In the context of differential equations, equilibrium points, also known as steady states, are critical values

• These points are where the system does not change over time.
• This means that the derivatives (or rates of change) in the system become zero.

The search for equilibrium points involves setting each differential equation to zero and solving for the variables. This gives us specific values where the system can remain in balance.
In the exercise, equilibrium points are found by solving the two given equations:\[ \frac{dx_1}{dt} = x_2(x_1 + a) = 0 \]\[ \frac{dx_2}{dt} = x_2^2 + x_2 - x_1 = 0 \]The solutions to these equations tell us when the system does not change, hence it identifies where equilibrium occurs. Identifying equilibrium is crucial as it lays the foundation for understanding stability in complex systems.

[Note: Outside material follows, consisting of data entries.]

Lemma disk_inv_save_failed F o q wrote :
  owner_inv F o → disk_inv o → q ∈ flights o → q_saved q = false → clock o ≤ q_expires q →
  disk_inv (save_failed_step o q wrote (remove_request q (flights o))).
Proof.
  intros Hi Hd Hq Hsv Hle. pose proof Hd as [H1 H2 H3 H4].
  assert (∀ x, x ∈ on_disk (save_failed_step o q wrote (remove_request q (flights o))) → x ∈ on_disk o) as Hsub.
  { intros x. rewrite !elem_of_on_disk. cbn [save_failed_step accepted flights].
    rewrite (flights_remove_cases F o q x Hi Hq). naive_solver. }
  assert (∀ x, x ∈ on_disk o → clock o ≤ q_expires x → q_key q ≠ q_key x) as Hne.
  { intros x Hx Hlex Hk. by eapply (unsaved_key_is_its_own F o q x). }
  constructor; cbn [save_failed_step clock disk requests removals].
  - intros x Hx%Hsub Hlex. destruct wrote; [rewrite lookup_insert_ne by auto|]; auto.
  - intros x Hx%Hsub Hlex. rewrite lookup_delete_ne by auto. auto.
  - auto.
  - intros x Hin. by apply H4, (remove_request_subset q).
Qed.

Lemma disk_inv_step F maximum o a o' :
  owner_step F maximum o a o' → prompt F o a → owner_inv F o → disk_inv o → disk_inv o'.
Proof.
  intros Hs Hp Hi Hd. destruct Hs as [o peer act req p|o w l1 l2 Hw|o q Hq Hsv|o q wrote Hq Hsv|o q Hq Hsv|o key l1 l2 Hr|o now Hn|o].
  - by apply disk_inv_request.
  - apply rest_waiting in Hw as [Hw _]. apply disk_inv_admit; [by apply (oi_waiting F o Hi)|done].
  - destruct Hp. by eapply disk_inv_save.
  - destruct Hp. by eapply disk_inv_save_failed.
  - destruct Hd as [H1 H2 H3 H4].
    match goal with |- disk_inv ?o' => assert (∀ x, x ∈ on_disk o' → x ∈ on_disk o) as Hsub end.
    { intros x. rewrite !elem_of_on_disk. cbn [accepted flights].
      rewrite elem_of_cons, (flights_remove_cases F o q x Hi Hq). naive_solver. }
    constructor; cbn [clock disk requests removals]; auto.
    intros x Hin. by apply H4, (remove_request_subset q).
  - destruct Hd as [H1 H2 H3 H4]. constructor; cbn; auto.
    + intros x Hx Hle. rewrite lookup_delete_ne; [by apply H1|]. intros Hk.
      specialize (H3 x Hx). rewrite Hr, <- Hk in H3. specialize (H3 ltac:(set_solver)). lia.
    + intros x Hx Hin. apply H3; [done|]. rewrite Hr. set_solver.
  - destruct Hd as [H1 H2 H3 H4]. constructor; cbn; auto.
    + intros x Hx Hle. apply H1; [done|lia].
    + intros x Hx Hle. apply H2; [done|lia].
    + intros x Hx Hin. specialize (H3 x Hx Hin). lia.
  - destruct Hd as [H1 H2 H3 H4].
    assert (∀ x, x ∈ on_disk (restart_step o) → x ∈ on_disk o) as Hsub.
    { intros x. rewrite !elem_of_on_disk. cbn [restart_step accepted flights].
      intros [?|[Hx%not_elem_of_nil _]]; [by left|done]. }
    assert (∀ x, x ∈ on_disk o → clock o ≤ q_expires x →
              filter (λ p, clock o ≤ p.2) (disk o) !! q_key x = Some (q_expires x)) as Hkept.
    { intros x Hx Hle. apply map_lookup_filter_Some. split; [by apply H1|done]. }
    constructor; cbn [restart_step clock disk requests removals flights].
    + auto.
    + intros x Hx%Hsub Hle. exists (mkReplay (q_expires x) true None). cbn.
      unfold load_authenticated_peer_requests. rewrite lookup_fmap, Hkept by done. auto.
    + intros x _ Hin. by apply not_elem_of_nil in Hin.
    + intros x Hin. by apply not_elem_of_nil in Hin.
Qed.

Lemma prompt_timely F o a : prompt F o a → timely F o a.
Proof. destruct a; cbn; tauto. Qed.

Lemma disk_inv_reachable F maximum now o :
  now ≤ U64_MAX → reachable (step_of F maximum (prompt F)) (initial_owner now) o →
  owner_inv F o ∧ disk_inv o.
Proof.
  intros Hn. apply (reachable_invariant _ (λ o, owner_inv F o ∧ disk_inv o)).
  - split; [by apply owner_inv_initial|].
    constructor; cbn; intros x Hx; try by apply not_elem_of_nil in Hx.
  - intros o0 o1 [Hi Hd] (a & Hp & Ha).
    split; [eapply owner_inv_step; [done|by apply prompt_timely|done]|by eapply disk_inv_step].
Qed.

(** A request with lasting effects is refused again until its window ends,
    across restarts. Once such a request has been accepted, any request with the
    same peer, action and request id that has passed the checks and gets the mutex
    is refused as a replay, whatever epoch it was sealed for and however often the
    process has restarted since; this needs a disk that saves within the window and
    not while an earlier record's file is still to be removed. *)
Theorem lasting_request_refused_across_restarts F maximum now o q w rest :
  now ≤ U64_MAX → reachable (step_of F maximum (prompt F)) (initial_owner now) o →
  q ∈ accepted o → q_durable q = true → clock o ≤ q_expires q →
  w ∈ waiting o → w_key w = q_key q →
  (admit_step F maximum o w rest).2 = Err Replayed.
Proof.
  intros Hn Hr Hq Hdur Hle Hw Hk. destruct (disk_inv_reachable _ _ _ _ Hn Hr) as [Hi Hd].
  destruct (di_memory o Hd q) as (r & Hm & He & _); [apply elem_of_on_disk; by left|done|].
  pose proof (oi_waiting F o Hi w Hw) as Hnow. unfold admit_step. rewrite Hk. unfold admit_request.
  rewrite bool_decide_true; [done|]. exists r. apply map_lookup_filter_Some. split; [done|]. cbn. lia.
Qed.

(** ** Concrete runs *)

Definition close_payload (id : string) (epoch : nat) (issued : Z) : Payload :=
  mkPayload (Some (lit "close_task")) (Some (lit id)) (Some epoch) (Some issued).

Definition send (maximum : nat) (id : string) (issued : Z) (o : Owner) : Owner * result Request PeerError :=
  authenticate_peer_request 10 maximum o (lit "peer") (lit "close_task") (lit id)
    (close_payload id (epoch o) issued).

(** The oldest flight is saved and answered. *)
Definition finish_flight (o : Owner) : Owner :=
  match flights o with
  | q :: rest =>
      mkOwner (clock o) (epoch o) (requests o) (<[q_key q := q_expires q]> (disk o)) (removals o) (waiting o) rest
        (mkRequest (q_id q) (q_expires q) (q_durable q) true :: accepted o)
  | [] => o
  end.

Definition tick (now : Z) (o : Owner) : Owner :=
  mkOwner now (epoch o) (requests o) (disk o) (removals o) (waiting o) (flights o) (accepted o).

Lemma reach_check F maximum (P : Owner → OwnerAction → Prop) o0 o peer act req p :
  reachable (step_of F maximum P) o0 o → P o (ARequest peer act req p) →
  reachable (step_of F maximum P) o0 (request_step o (check_request F o peer act req p)).
Proof. intros Hr Hp. eapply reachable_step; [done|]. eexists. split; [exact Hp|apply step_request]. Qed.

Lemma reach_admit F maximum (P : Owner → OwnerAction → Prop) o0 o w rest :
  reachable (step_of F maximum P) o0 o → waiting o = w :: rest → P o (AAdmit w) →
  reachable (step_of F maximum P) o0 (admit_step F maximum o w rest).1.
Proof. intros Hr Hw Hp. eapply reachable_step; [done|]. eexists. split; [exact Hp|by apply (step_admit _ _ o w [] rest)]. Qed.

(** A request that finds the mutex free. *)
Lemma reach_send F maximum (P : Owner → OwnerAction → Prop) o0 o peer act req p :
  reachable (step_of F maximum P) o0 o → P o (ARequest peer act req p) →
  (∀ o w, clock o ≤ w_issued w + F → P o (AAdmit w)) →
  reachable (step_of F maximum P) o0 (authenticate_peer_request F maximum o peer act req p).1.
Proof.
  intros Hr Hp Hadm. unfold authenticate_peer_request. destruct (check_request F o peer act req p) as [w|e] eqn:Hc; [|done].
  pose proof (reach_check F maximum P o0 o peer act req p Hr Hp) as Hr1. rewrite Hc in Hr1. cbn in Hr1.
  assert (admit_step F maximum o w (waiting o) = admit_step F maximum (request_step o (Ok w)) w (waiting o)) as -> by done.
  eapply reach_admit; [exact Hr1|done|apply Hadm]. cbn. unfold check_request in Hc.
  destruct (check_payload _ _ _ _ _ _) eqn:Hck; [|done]. apply check_payload_ok in Hck. injection Hc as <-. apply Hck.
Qed.

Lemma reach_finish F maximum (P : Owner → OwnerAction → Prop) o0 o q rest :
  reachable (step_of F maximum P) o0 o → flights o = q :: rest → q_saved q = false →
  P o (ASave q) → (∀ o' x, P o' (AReturn x)) → reachable (step_of F maximum P) o0 (finish_flight o).
Proof.
  intros Hr Hf Hsv Hp Hret. unfold finish_flight. rewrite Hf.
  assert (remove_request q (q :: rest) = rest) as Hrm by (cbn; by rewrite bool_decide_true).
  assert (reachable (step_of F maximum P) o0 (save_step o q (remove_request q (flights o)))) as Hr1.
  { eapply reachable_step; [exact Hr|]. exists (ASave q). split; [done|]. apply step_save; [|done]. rewrite Hf. by left. }
  eapply reachable_step; [exact Hr1|].
  exists (AReturn (mkRequest (q_id q) (q_expires q) (q_durable q) true)). split; [apply Hret|].
  rewrite Hf, Hrm in *.
  pose proof (step_return F maximum (save_step o q rest)
                (mkRequest (q_id q) (q_expires q) (q_durable q) true)) as Hs.
  cbn [save_step flights remove_request clock epoch requests disk removals accepted] in Hs.
  rewrite bool_decide_true in Hs by done. apply Hs; [by left|done].
Qed.

Lemma reach_tick F maximum (P : Owner → OwnerAction → Prop) o0 o now :
  reachable (step_of F maximum P) o0 o → clock o ≤ now ≤ U64_MAX → P o (ATick now) →
  reachable (step_of F maximum P) o0 (tick now o).
Proof. intros Hr Hn Hp. eapply reachable_step; [done|]. eexists. split; [exact Hp|by apply step_tick]. Qed.

Lemma reach_restart F maximum (P : Owner → OwnerAction → Prop) o0 o :
  reachable (step_of F maximum P) o0 o → P o ARestart →
  reachable (step_of F maximum P) o0 (restart_step o).
Proof. intros Hr Hp. eapply reachable_step; [done|]. eexists. split; [exact Hp|apply step_restart]. Qed.

(** A close request sent twice. *)
Definition sent_once : Owner := (send 4 "r1" 0 (initial_owner 0)).1.
Definition closed_once : Owner := finish_flight sent_once.
Definition closed_twice : Owner := (send 4 "r1" 0 closed_once).1.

The Jacobian matrix plays a vital role in determining the stability of equilibrium points in systems of differential equations. It is essentially a matrix of first-order partial derivatives, providing a local linear approximation of the system near the equilibrium points.
For our system, the Jacobian matrix is constructed by calculating the partial derivatives of the functions \( f_1 \) and \( f_2 \):

• \( \frac{\partial f_1}{\partial x_1} = x_2 \)
• \( \frac{\partial f_1}{\partial x_2} = x_1 + a \)
• \( \frac{\partial f_2}{\partial x_1} = -1 \)
• \( \frac{\partial f_2}{\partial x_2} = 2x_2 + 1 \)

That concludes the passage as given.